EXERCISE AIM
Search the records below for the word "Hnamed" and show every line where it occurs.

Segment Start: RECORDS PROVIDED

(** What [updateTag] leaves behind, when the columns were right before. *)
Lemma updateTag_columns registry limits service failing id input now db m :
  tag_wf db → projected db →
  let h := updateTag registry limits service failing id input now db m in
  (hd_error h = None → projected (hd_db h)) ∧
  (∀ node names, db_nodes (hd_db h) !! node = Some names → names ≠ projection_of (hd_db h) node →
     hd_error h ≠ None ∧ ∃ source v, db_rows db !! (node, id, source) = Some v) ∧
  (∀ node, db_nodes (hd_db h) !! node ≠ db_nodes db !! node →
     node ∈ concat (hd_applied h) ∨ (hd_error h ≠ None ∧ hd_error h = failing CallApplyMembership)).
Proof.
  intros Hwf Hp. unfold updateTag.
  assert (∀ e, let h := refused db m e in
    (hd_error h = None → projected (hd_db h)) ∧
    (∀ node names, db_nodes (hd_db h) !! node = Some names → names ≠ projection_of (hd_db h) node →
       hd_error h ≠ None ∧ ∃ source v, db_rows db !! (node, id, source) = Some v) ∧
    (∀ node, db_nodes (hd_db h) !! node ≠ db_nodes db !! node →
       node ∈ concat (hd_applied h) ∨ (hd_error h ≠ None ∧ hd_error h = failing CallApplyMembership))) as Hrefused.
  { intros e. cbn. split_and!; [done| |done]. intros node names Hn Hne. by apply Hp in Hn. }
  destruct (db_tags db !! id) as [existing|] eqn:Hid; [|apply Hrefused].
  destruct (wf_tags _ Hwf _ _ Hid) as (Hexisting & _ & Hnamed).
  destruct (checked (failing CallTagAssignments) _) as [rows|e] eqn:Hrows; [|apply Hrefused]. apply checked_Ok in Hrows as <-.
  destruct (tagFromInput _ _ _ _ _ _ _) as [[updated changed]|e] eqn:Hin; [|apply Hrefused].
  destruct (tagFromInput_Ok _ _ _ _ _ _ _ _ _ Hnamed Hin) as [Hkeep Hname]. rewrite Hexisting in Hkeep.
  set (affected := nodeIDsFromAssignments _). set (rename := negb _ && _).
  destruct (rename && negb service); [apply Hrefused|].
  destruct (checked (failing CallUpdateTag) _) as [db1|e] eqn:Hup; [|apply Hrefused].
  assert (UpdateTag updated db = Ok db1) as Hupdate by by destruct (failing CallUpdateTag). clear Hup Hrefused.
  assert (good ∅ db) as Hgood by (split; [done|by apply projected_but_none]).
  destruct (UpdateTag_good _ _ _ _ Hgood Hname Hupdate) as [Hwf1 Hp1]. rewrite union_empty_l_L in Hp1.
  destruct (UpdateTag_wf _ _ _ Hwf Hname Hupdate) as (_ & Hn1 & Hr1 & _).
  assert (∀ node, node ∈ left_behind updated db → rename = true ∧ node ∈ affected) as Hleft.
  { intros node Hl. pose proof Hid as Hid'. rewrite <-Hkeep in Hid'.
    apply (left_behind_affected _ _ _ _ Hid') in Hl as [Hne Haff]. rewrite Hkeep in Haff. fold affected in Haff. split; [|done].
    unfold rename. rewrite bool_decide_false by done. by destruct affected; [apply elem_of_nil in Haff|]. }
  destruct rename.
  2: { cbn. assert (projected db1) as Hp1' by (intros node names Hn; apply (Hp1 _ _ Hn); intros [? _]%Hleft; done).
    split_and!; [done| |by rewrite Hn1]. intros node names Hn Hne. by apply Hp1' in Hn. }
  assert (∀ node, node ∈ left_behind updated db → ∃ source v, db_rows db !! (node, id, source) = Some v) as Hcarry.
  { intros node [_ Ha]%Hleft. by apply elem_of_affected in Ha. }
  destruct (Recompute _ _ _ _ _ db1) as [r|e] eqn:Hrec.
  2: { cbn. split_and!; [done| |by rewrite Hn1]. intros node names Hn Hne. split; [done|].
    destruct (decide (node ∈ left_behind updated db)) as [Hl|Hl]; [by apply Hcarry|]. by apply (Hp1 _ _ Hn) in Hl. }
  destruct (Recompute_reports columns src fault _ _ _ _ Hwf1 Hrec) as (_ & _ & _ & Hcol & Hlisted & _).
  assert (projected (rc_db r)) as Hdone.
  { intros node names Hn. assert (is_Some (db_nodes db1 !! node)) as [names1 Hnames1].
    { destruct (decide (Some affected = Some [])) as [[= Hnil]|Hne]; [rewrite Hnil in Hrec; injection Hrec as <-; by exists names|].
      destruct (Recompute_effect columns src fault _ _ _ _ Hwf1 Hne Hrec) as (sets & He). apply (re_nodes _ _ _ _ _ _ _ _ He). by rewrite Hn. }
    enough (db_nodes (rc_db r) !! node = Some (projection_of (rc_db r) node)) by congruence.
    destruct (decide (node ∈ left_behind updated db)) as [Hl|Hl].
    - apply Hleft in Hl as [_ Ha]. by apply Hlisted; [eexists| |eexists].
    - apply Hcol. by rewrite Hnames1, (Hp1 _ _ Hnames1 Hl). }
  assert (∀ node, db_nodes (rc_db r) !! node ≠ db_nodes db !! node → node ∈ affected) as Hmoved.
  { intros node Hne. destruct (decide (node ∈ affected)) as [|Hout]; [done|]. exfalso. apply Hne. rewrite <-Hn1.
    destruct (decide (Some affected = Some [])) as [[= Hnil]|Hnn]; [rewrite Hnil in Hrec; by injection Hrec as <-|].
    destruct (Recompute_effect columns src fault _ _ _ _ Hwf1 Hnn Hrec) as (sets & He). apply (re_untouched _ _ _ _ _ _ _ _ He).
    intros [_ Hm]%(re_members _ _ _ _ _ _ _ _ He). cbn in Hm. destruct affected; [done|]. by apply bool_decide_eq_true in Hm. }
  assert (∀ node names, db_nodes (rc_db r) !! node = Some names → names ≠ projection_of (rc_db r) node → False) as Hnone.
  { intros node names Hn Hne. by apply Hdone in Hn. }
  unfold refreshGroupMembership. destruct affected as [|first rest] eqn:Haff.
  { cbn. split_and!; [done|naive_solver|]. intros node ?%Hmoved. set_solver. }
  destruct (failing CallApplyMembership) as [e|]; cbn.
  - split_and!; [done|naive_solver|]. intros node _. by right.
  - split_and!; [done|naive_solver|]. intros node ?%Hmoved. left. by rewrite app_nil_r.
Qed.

Segment End: RECORDS PROVIDED

WRITTEN SOLUTION
  destruct (wf_tags _ Hwf _ _ Hid) as (Hexisting & _ & Hnamed).
  destruct (tagFromInput_Ok _ _ _ _ _ _ _ _ _ Hnamed Hin) as [Hkeep Hname]. rewrite Hexisting in Hkeep.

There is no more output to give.